··· Excerpted data

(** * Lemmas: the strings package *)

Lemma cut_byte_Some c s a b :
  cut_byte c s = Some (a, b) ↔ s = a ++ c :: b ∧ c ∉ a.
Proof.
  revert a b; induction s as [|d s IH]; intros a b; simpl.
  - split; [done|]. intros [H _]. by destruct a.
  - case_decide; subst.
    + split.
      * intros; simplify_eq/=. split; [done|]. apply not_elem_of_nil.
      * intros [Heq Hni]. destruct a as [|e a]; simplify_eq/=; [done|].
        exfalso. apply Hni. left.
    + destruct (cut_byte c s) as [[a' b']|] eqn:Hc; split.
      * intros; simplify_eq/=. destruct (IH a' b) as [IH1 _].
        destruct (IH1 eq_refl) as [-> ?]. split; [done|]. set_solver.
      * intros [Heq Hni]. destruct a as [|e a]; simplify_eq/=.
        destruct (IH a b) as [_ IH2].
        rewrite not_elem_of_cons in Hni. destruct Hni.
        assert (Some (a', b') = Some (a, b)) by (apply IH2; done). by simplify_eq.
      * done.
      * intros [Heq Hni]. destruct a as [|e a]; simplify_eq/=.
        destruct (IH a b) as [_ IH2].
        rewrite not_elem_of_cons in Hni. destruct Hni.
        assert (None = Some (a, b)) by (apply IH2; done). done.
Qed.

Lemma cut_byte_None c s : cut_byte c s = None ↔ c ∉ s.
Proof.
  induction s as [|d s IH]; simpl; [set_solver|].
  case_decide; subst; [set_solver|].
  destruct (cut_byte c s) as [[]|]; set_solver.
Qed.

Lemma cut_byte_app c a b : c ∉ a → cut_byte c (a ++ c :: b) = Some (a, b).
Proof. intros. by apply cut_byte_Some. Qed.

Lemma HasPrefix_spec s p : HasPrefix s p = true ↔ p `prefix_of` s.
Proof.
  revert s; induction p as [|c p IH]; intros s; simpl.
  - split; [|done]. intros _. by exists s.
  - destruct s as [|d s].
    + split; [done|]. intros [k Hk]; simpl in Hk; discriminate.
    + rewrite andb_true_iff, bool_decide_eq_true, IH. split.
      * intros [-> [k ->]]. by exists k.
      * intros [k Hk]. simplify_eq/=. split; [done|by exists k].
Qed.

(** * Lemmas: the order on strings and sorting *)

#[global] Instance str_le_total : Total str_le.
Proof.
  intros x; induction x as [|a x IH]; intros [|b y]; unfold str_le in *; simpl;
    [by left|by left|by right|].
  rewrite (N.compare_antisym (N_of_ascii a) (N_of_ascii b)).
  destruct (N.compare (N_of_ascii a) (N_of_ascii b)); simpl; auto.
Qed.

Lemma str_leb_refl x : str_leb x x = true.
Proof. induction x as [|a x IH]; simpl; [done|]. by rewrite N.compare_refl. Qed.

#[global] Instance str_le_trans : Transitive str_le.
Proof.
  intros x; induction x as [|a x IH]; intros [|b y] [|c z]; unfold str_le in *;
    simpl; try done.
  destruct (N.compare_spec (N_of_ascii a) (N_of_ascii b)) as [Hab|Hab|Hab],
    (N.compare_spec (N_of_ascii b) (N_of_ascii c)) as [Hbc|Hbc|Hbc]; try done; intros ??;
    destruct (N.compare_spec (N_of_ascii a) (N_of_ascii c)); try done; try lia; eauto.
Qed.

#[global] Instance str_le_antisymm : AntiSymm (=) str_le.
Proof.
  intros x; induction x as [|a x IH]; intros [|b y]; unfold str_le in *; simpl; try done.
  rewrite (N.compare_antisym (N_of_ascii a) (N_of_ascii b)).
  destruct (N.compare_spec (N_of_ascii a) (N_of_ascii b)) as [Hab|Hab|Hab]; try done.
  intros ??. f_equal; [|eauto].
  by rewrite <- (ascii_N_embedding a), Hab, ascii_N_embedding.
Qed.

······

## [Exercise]
Your answer must consist of every line from the listing that holds the string "rewrite".

## [Finished task]
        rewrite not_elem_of_cons in Hni. destruct Hni.
        rewrite not_elem_of_cons in Hni. destruct Hni.
    + rewrite andb_true_iff, bool_decide_eq_true, IH. split.
  rewrite (N.compare_antisym (N_of_ascii a) (N_of_ascii b)).
Proof. induction x as [|a x IH]; simpl; [done|]. by rewrite N.compare_refl. Qed.
  rewrite (N.compare_antisym (N_of_ascii a) (N_of_ascii b)).
  by rewrite <- (ascii_N_embedding a), Hab, ascii_N_embedding.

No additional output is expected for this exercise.